In such a case, it is advised to continue with your current policy and buy another policy after declaring your current insurance plans, thus availing benefits of both the plans. For the plans bought offline, one can consider closing them down after analyzing cost difference. Generally online plans will be way cheaper with the age factor as well.

Will the term plan cover me if I am travelling abroad for business/leisure purpose?

Ans:

Yes, term plan covers an insured even if he/she travels abroad for business/leisure purpose. However, if any such trip is scheduled at the time of buying the policy then the same should be mentioned in the proposal form.

What is sum assured?

Ans:

Sum assured is usually referred to as the amount of insurance in a policy. It is the amount that would be paid to the nominee in case of death of the policyholder. Sum assured plays a major role in deciding premium rates of a policy. 

Few policies also pay additional cover along with sum assured.

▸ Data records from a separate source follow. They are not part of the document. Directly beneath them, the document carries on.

(** C7.  [Render] returns an error exactly when the sink refuses one of the
    writes, and the error is the one that this write returned; whatever the
    notebook holds, rendering into a sink that accepts every write
    succeeds. *)
Theorem Render_fails_only_on_write {W : Type} `{Writer W}
    (nb : Notebook) (keys : list string) (w : W) :
  (snd (snd (Render keys nb w)) = None
   ↔ acceptsAll (renderChunks keys nb) w = true)
  ∧ (∀ e, snd (snd (Render keys nb w)) = Some e →
       ∃ done c rest w1 w2,
         renderChunks keys nb = done ++ c :: rest
         ∧ writeAll done w = (w1, None)
         ∧ Write w1 c = (w2, Some e))
  ∧ ((∀ w' c, snd (Write w' c) = None) →
       snd (snd (Render keys nb w)) = None).
Proof.
  rewrite Render_writeAll. cbn [snd]. split; [|split].
  - apply writeAll_acceptsAll.
  - intros e. apply writeAll_error.
  - intros Hacc. by apply writeAll_acceptsAll, acceptsAll_total.
Qed.

Lemma Render_fails_only_on_write_witness :
  snd (snd (Render (headerKeys demo) demo Buffer_zero)) = None
  ∧ snd (snd (Render (headerKeys demo) demo {| room := 40; taken := EmptyString |}))
    = Some (sysError "no space left on device").
Proof.
  split; [|by vm_compute].
  apply (Render_fails_only_on_write demo (headerKeys demo) Buffer_zero).
  intros w' c. reflexivity.
Defined.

This increases total life cover for the same sum assured.

 

Can I increase or decrease value of sum assured in future?

Ans:

Once a term plan has been bought, you cannot.

Slightly unrelated, there are a few plans which have increased income facility in their structure. It means, these plans offer the benefit of monthly income increase every year. For example, HDFC Click2Protect Plus Increasing income, Max Life Increasing Monthly Income Plan, etc.

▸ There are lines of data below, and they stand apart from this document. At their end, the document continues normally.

Lemma storage_holds_the_pinned_tabs_witness :
  let a := sample_tab "a" true 0 in
  let b := sample_tab "b" false 1 in
  let c := sample_tab "c" true 2 in
  let state := {| tabs := [a; b; c]; activeTabId := Some "b" |} in
  let e := {| uuid_at := sample_uuid; cursor := 0 |} in
  let actions :=
    [UpdateTabResult "a" None (Some "syntax error"); SetTabPageSize "c" 25;
     SetTabPage "c" 3; CloseTab "b"; MarkTabSaved "a"; CloseAllTabs] in
  let state' :=
    {| tabs := [withResult None (Some "syntax error") a;
                withPage 3 (withPageSize 25 c)];
       activeTabId := Some "a" |} in
  performAllTabs actions (state, e) = Some (state', e)
  ∧ map p_id (p_tabs (partialize state')) = ["a"; "c"]
  ∧ p_tabs (partialize state') = p_tabs (partialize state)
  ∧ Forall2 (λ written t,
               p_id written = tab_id t
               ∧ p_type written = tab_type t
               ∧ p_title written = tab_title t
               ∧ p_isPinned written = true
               ∧ p_connectionId written = tab_connectionId t
               ∧ p_order written = tab_order t
               ∧ p_query written = tab_query t)
            (p_tabs (partialize state')) (getPinnedTabs state')
  ∧ p_activeTabId (partialize state') = activeTabId state'.
Proof.
  intros a b c state e actions state'.
  assert (Hrun : performAllTabs actions (state, e) = Some (state', e))
    by reflexivity.
  split; [exact Hrun|]. split; [reflexivity|].
  apply (storage_holds_the_pinned_tabs actions state state' e e).
  - apply (bool_decide_unpack _). vm_compute. reflexivity.
  - reflexivity.
  - exact Hrun.
Defined.

(* ------------------------------------------------------------------ *)
(** ** Sessions *)
(* ------------------------------------------------------------------ *)

Lemma submseteq_NoDup {A} (l k : list A) : l ⊆+ k → NoDup k → NoDup l.
Proof.
  intros (l2 & Hsub & Hperm)%submseteq_sublist_l Hnd.
  rewrite <- Hperm in Hnd. by eapply sublist_NoDup.
Qed.

Lemma submseteq_Forall {A} (P : A → Prop) (l k : list A) :
  l ⊆+ k → Forall P k → Forall P l.
Proof.
  intros Hsub HP. rewrite Forall_forall in HP. apply Forall_forall.
  intros x Hx. apply HP. by eapply elem_of_submseteq.
Qed.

What is a premium paying term?

Ans:

It is a term during which a policyholder pays premium to the insurance company.

What is death benefit?

Ans:

The amount received by nominees at the time of death of a policyholder is called death benefit.

Who is a proposed insured?

Ans:

A proposed insured is a person whose interests are safeguarded by insurance company. For instance, if you are an individual whose life is going to be covered under the insurance policy then you will be called proposed insured. 

Is a pregnant lady covered in life insurance policy?

Ans:

A pregnant lady is not covered if claims fall under exclusions of pregnancy clause imposed by the insurer at the time of issuing the policy. Also it will not be covered if non-disclosures are found with regard to pregnancy related questions (history of miscarriage, abortion, ectopic pregnancy) at the time of proposal. 

If a pregnant lady wishes to cover under life policy, insurer can ask her to apply for it 3 months after delivery. However, this clause is not applicable if a pregnant lady is already covered under a plan.

What if I become an NRI after purchasing term insurance plan?

Ans:

Your term insurance plan coverage will remain active even if you become an NRI post policy issuance.  It is good to keep the insurer informed about the change in status though.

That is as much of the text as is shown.